About this task:
Retype, word for word, every line of the records below starting at the one that contains "insertion_order (errorLines stderr)" and ending at the one that contains "Lemma key_of_inv (l"; include both of those lines and nothing more.

Given information:
☆ ☆ ☆ ☆ ☆

Lemma regex_match_sound (l d : string) :
  regex_match l = Some d ->
  exists pre suf,
    l = pre ++ suf /\ match_here suf = Some d
    /\ forall pre' suf',
         l = pre' ++ suf' ->
         (String.length pre' < String.length pre)%nat -> ~ begins_pattern suf'.
Proof.
  induction l as [|c l IH]; rewrite regex_match_eq.
  - destruct (match_here "") eqn:E; [discriminate E | discriminate].
  - destruct (match_here (String c l)) as [d'|] eqn:E.
    + intros H. injection H as <-. exists "", (String c l).
      repeat split; auto. simpl. intros; lia.
    + intros H. destruct (IH H) as (pre & suf & Hl & Hm & Hfirst).
      exists (String c pre), suf. repeat split; [simpl; now rewrite Hl | exact Hm |].
      intros [|c' pre'] suf' E' Hlen.
      * simpl in E'. subst suf'. now apply match_here_none.
      * simpl in E', Hlen. injection E' as -> E'.
        apply (Hfirst pre'); [assumption | lia].
Qed.

Lemma regex_match_none (l : string) :
  regex_match l = None <-> ~ contains_pattern l.
Proof.
  split.
  - intros Hn (pre & suf & Hl & Hb). subst l.
    induction pre as [|c pre IH].
    + simpl in Hn. rewrite regex_match_eq in Hn.
      apply begins_pattern_iff in Hb as (d & Hd). rewrite Hd in Hn. discriminate.
    + apply IH. rewrite regex_match_eq in Hn.
      destruct (match_here (String c pre ++ suf)); [discriminate | exact Hn].
  - intros Hnc. destruct (regex_match l) as [d|] eqn:E; [|reflexivity].
    exfalso. apply Hnc. apply regex_match_sound in E as (pre & suf & Hl & Hm & _).
    exists pre, suf. split; [assumption|]. apply begins_pattern_iff. eauto.
Qed.

(** [regex_match] computes the first occurrence of the pattern. *)
Lemma regex_match_first (l d : string) :
  regex_match l = Some d <-> first_match l d.
Proof.
  split.
  - intros H. apply regex_match_sound in H as (pre & suf & Hl & Hm & Hfirst).
    apply match_here_spec in Hm as (rest & Hs & Ht & Hne).
    exists pre, (drop_digits rest). subst d suf.
    repeat split; auto.
    + rewrite <- take_drop_digits. exact Hl.
    + apply take_digits_digits.
    + apply drop_digits_start.
  - intros (pre & post & Hl & Hne & Hd & Hp & Hfirst). subst l.
    apply regex_match_at; [|exact Hfirst].
    apply match_here_spec. exists (d ++ post). repeat split; auto.
    now apply take_digits_app.
Qed.

Lemma regex_match_digits (l d : string) :
  regex_match l = Some d -> d <> "" /\ all_digits d = true.
Proof.
  intros H. apply regex_match_first in H as (? & ? & _ & Hne & Hd & _). auto.
Qed.

(** ** From the stderr text to the error map *)

(** The empty stderr is skipped by the truthiness test; its single blank
    line would not have matched anyway. *)
Lemma extract_stderr_lines (stderr : option string) :
  extractDiagnostics stderr = errorMap (stderr_lines stderr).
Proof. destruct stderr as [[|c s]|]; reflexivity. Qed.

Lemma insertion_order_stderr (stderr : option string) :
  insertion_order (errorLines stderr) = insertion_order (stderr_lines stderr).
Proof. destruct stderr as [[|c s]|]; reflexivity. Qed.

Lemma key_of_first_match (l d : string) :
  first_match l d -> key_of l = Some (ToString (lineNumber d)).
Proof. intros H. apply regex_match_first in H. unfold key_of. now rewrite H. Qed.

Lemma key_of_inv (l k : string) :
  key_of l = Some k -> exists d, first_match l d /\ k = ToString (lineNumber d).
Proof.
  unfold key_of. destruct (regex_match l) as [d|] eqn:E; [|discriminate].
  intros H. injection H as <-. exists d. split; [now apply regex_match_first | reflexivity].
Qed.

Lemma key_of_none (l : string) : key_of l = None <-> ~ contains_pattern l.
Proof.
  rewrite <- regex_match_none. unfold key_of.
  destruct (regex_match l); split; congruence.
Qed.
(** * HyperStorage6D (hS6Dv3): the compression and decompression workers

    A shallow embedding of [src/utils.js] (the CRC-32 checksum),
    [src/workers/compress-worker.js] and [src/workers/decompress-worker.js],
    with the detector of delimited text and the file-name helpers of
    [src/utils.js], and the properties of the container format, the classifier and the
    progress reports that hold, or fail, on them.

    - A [Uint8Array] is a [list byte]; a JavaScript number that holds a length
      is a [nat], a 32-bit field is a [Z], and a number that is the result of
      a division is a binary64 [float] (the kernel's primitive floats), so
      that [0/0] is NaN and [n/0] is infinite exactly as in the source.
    - [self.postMessage], [console.error] and [console.warn] are recorded in
      a log; [throw] is a [Throw] completion.  The workers run in the
      writer-and-exception monad [M].
    - [bwt-engine.js] and [huffman-engine.js] are not part of the sources, and
      [utils.js] does not define the [isStructuredText] the compress worker
      imports from it: the engines and the detector are parameters.
    - A JavaScript string is the list of its UTF-16 code units;
      [String.prototype.toLowerCase] is a parameter. *)

From Stdlib Require Import ZArith QArith Lia List Bool DecimalString.
From Stdlib.Strings Require Import String Byte Ascii.
From Stdlib Require Import Uint63 PrimFloat.
Import ListNotations.

#[local] Set Warnings "-inexact-float,-abstract-large-number".
#[local] Open Scope Z_scope.

(** ** JavaScript values *)

(** A [Uint8Array]. *)
Definition bytes : Type := list byte.

Definition byteValue (b : byte) : Z := Z.of_N (Byte.to_N b).

(** The byte a typed array stores when a number is assigned to an element:
    the number modulo 256. *)
Definition toUint8 (z : Z) : byte :=
  match Byte.of_N (Z.to_N (z mod 256)) with
  | Some b => b
  | None => x00
  end.

(** [ToInt32] and [ToUint32] of an integer. *)
Definition toUint32 (z : Z) : Z := z mod 2 ^ 32.

Definition toInt32 (z : Z) : Z :=
  let u := toUint32 z in
  if u <? 2 ^ 31 then u else u - 2 ^ 32.

(** The bit operators of JavaScript: the operands are taken as 32-bit
    integers, and the result is signed but for [>>>]. *)
Definition js_xor (a b : Z) : Z := toInt32 (Z.lxor (toInt32 a) (toInt32 b)).
Definition js_and (a b : Z) : Z := toInt32 (Z.land (toInt32 a) (toInt32 b)).
Definition js_or (a b : Z) : Z := toInt32 (Z.lor (toInt32 a) (toInt32 b)).
Definition js_ushr (a : Z) (k : Z) : Z := Z.shiftr (toUint32 a) (k mod 32).

(** A length or a count as a JavaScript number. *)
Definition Number (n : nat) : float := PrimFloat.of_uint63 (Uint63.of_Z (Z.of_nat n)).

(** What a [throw] carries: [new Error(message)], or the [RangeError] of a
    [DataView] or typed-array access out of bounds. *)
Inductive exn : Type :=
| Error (message : string)
| RangeError (message : string).

Definition exn_message (e : exn) : string :=
  match e with
  | Error m => m
  | RangeError m => m
  end.

Inductive completion (A : Type) : Type :=
| Normal (value : A)
| Throw (e : exn).
Arguments Normal {A} value.
Arguments Throw {A} e.

(** ** Typed arrays and [DataView] *)

(** [new Uint8Array(n)]. *)
Definition Uint8Array (n : nat) : bytes := repeat x00 n.

(** [a.slice(start, end)] and [a.slice(start)], for indices that are not
    negative: a copy with a buffer of its own. *)
Definition slice (a : bytes) (start stop : nat) : bytes :=
  firstn (stop - start) (skipn start a).

Definition slice_from (a : bytes) (start : nat) : bytes := skipn start a.

(** [new Uint8Array(n).fill(b)]. *)
Definition fill (n : nat) (b : byte) : bytes := repeat b n.

Definition offset_out_of_bounds : exn :=
  RangeError "Offset is outside the bounds of the DataView".

Definition offset_out_of_source : exn :=
  RangeError "offset is out of bounds".

(** [target.set(source, offset)]: a [RangeError] when the source does not
    fit. *)
Definition set (target source : bytes) (offset : nat) : completion bytes :=
  if (offset + List.length source <=? List.length target)%nat
  then Normal (firstn offset target ++ source
               ++ skipn (offset + List.length source) target)
  else Throw offset_out_of_source.

(** The [n] bytes of [value], most significant first (the default byte order
    of a [DataView]). *)
Fixpoint bigEndian (n : nat) (value : Z) : bytes :=
  match n with
  | O => []
  | S k => toUint8 (Z.shiftr value (8 * Z.of_nat k)) :: bigEndian k value
  end.

Definition fromBigEndian (bs : bytes) : Z :=
  fold_left (fun acc b => acc * 256 + byteValue b) bs 0.

(** A [DataView] over the whole buffer of an array [view].  An access of
    [size] bytes at [byteOffset] throws a [RangeError] unless
    [byteOffset + size <= view.byteLength]. *)
Definition setBytes (size : nat) (view : bytes) (byteOffset : nat) (value : Z)
  : completion bytes :=
  if (byteOffset + size <=? List.length view)%nat
  then Normal (firstn byteOffset view ++ bigEndian size value
               ++ skipn (byteOffset + size) view)
  else Throw offset_out_of_bounds.

Definition getBytes (size : nat) (view : bytes) (byteOffset : nat)
  : completion Z :=
  if (byteOffset + size <=? List.length view)%nat
  then Normal (fromBigEndian (slice view byteOffset (byteOffset + size)))
  else Throw offset_out_of_bounds.

Definition setUint32 := setBytes 4.
Definition setUint8 := setBytes 1.
Definition getUint32 := getBytes 4.
Definition getUint8 := getBytes 1.

(** ** The writer-and-exception monad of a worker *)

(** The messages a worker posts to the page. *)
Inductive message : Type :=
| Progress (progress : float) (stage : string)
| CompressComplete (compressed : bytes) (originalSize compressedSize : nat)
                   (fileName : string) (compressionRatio : float)
| DecompressComplete (decompressed : bytes) (compressedSize originalSize : nat)
                     (fileName : string)
| TooLarge (fileSize : Z)
| Failure (error : string) (fileName : string).

Inductive effect : Type :=
| Post (m : message)
| ConsoleError (label : string) (e : exn)
| ConsoleWarn (text : string).

Definition M (A : Type) : Type := (list effect * completion A)%type.

Definition ret {A} (a : A) : M A := ([], Normal a).

Definition bind {A B} (m : M A) (k : A -> M B) : M B :=
  match m with
  | (log, Normal a) => let (log', r) := k a in (log ++ log', r)
  | (log, Throw e) => (log, Throw e)
  end.

Definition throw {A} (e : exn) : M A := ([], Throw e).

Definition lift {A} (c : completion A) : M A := ([], c).

Definition tell (x : effect) : M unit := ([x], Normal tt).

(** [try { m } catch (error) { handler error }]. *)
Definition try_catch {A} (m : M A) (handler : exn -> M A) : M A :=
  match m with
  | (log, Normal a) => (log, Normal a)
  | (log, Throw e) => let (log', r) := handler e in (log ++ log', r)
  end.

Declare Scope worker_scope.
Delimit Scope worker_scope with worker.
Notation "x <- c ;; k" := (bind c (fun x => k))
  (at level 61, c at next level, right associativity) : worker_scope.
Notation "' p <- c ;; k" := (bind c (fun x => let 'p := x in k))
  (at level 61, p pattern, c at next level, right associativity) : worker_scope.
Notation "c ;; k" := (bind c (fun _ => k))
  (at level 61, right associativity) : worker_scope.

(** [reportProgress(progress, stage)], the same in both workers. *)
Definition reportProgress (progress : float) (stage : string) : M unit :=
  tell (Post (Progress progress stage)).

(** The fractions of the progress messages of a log, in the order posted. *)
Fixpoint progressOf (log : list effect) : list float :=
  match log with
  | [] => []
  | Post (Progress p _) :: rest => p :: progressOf rest
  | _ :: rest => progressOf rest
  end.

(** Whether a log ends the invocation with a ['complete'] message. *)
Definition isComplete (x : effect) : bool :=
  match x with
  | Post (CompressComplete _ _ _ _ _) => true
  | Post (DecompressComplete _ _ _ _) => true
  | _ => false
  end.

Definition completed (log : list effect) : bool := existsb isComplete log.

(** The array a ['complete'] message of a log carries, if there is one. *)
Fixpoint compressedOf (log : list effect) : option bytes :=
  match log with
  | [] => None
  | Post (CompressComplete compressed _ _ _ _) :: _ => Some compressed
  | _ :: rest => compressedOf rest
  end.

Fixpoint decompressedOf (log : list effect) : option bytes :=
  match log with
  | [] => None
  | Post (DecompressComplete decompressed _ _ _) :: _ => Some decompressed
  | _ :: rest => decompressedOf rest
  end.

(** The text of a [Failure] message of a log, if there is one. *)
Fixpoint failureOf (log : list effect) : option string :=
  match log with
  | [] => None
  | Post (Failure error _) :: _ => Some error
  | _ :: rest => failureOf rest
  end.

☆ ☆ ☆ ☆ ☆

Reply to the exercise:
  insertion_order (errorLines stderr) = insertion_order (stderr_lines stderr).
Proof. destruct stderr as [[|c s]|]; reflexivity. Qed.

Lemma key_of_first_match (l d : string) :
  first_match l d -> key_of l = Some (ToString (lineNumber d)).
Proof. intros H. apply regex_match_first in H. unfold key_of. now rewrite H. Qed.

Lemma key_of_inv (l k : string) :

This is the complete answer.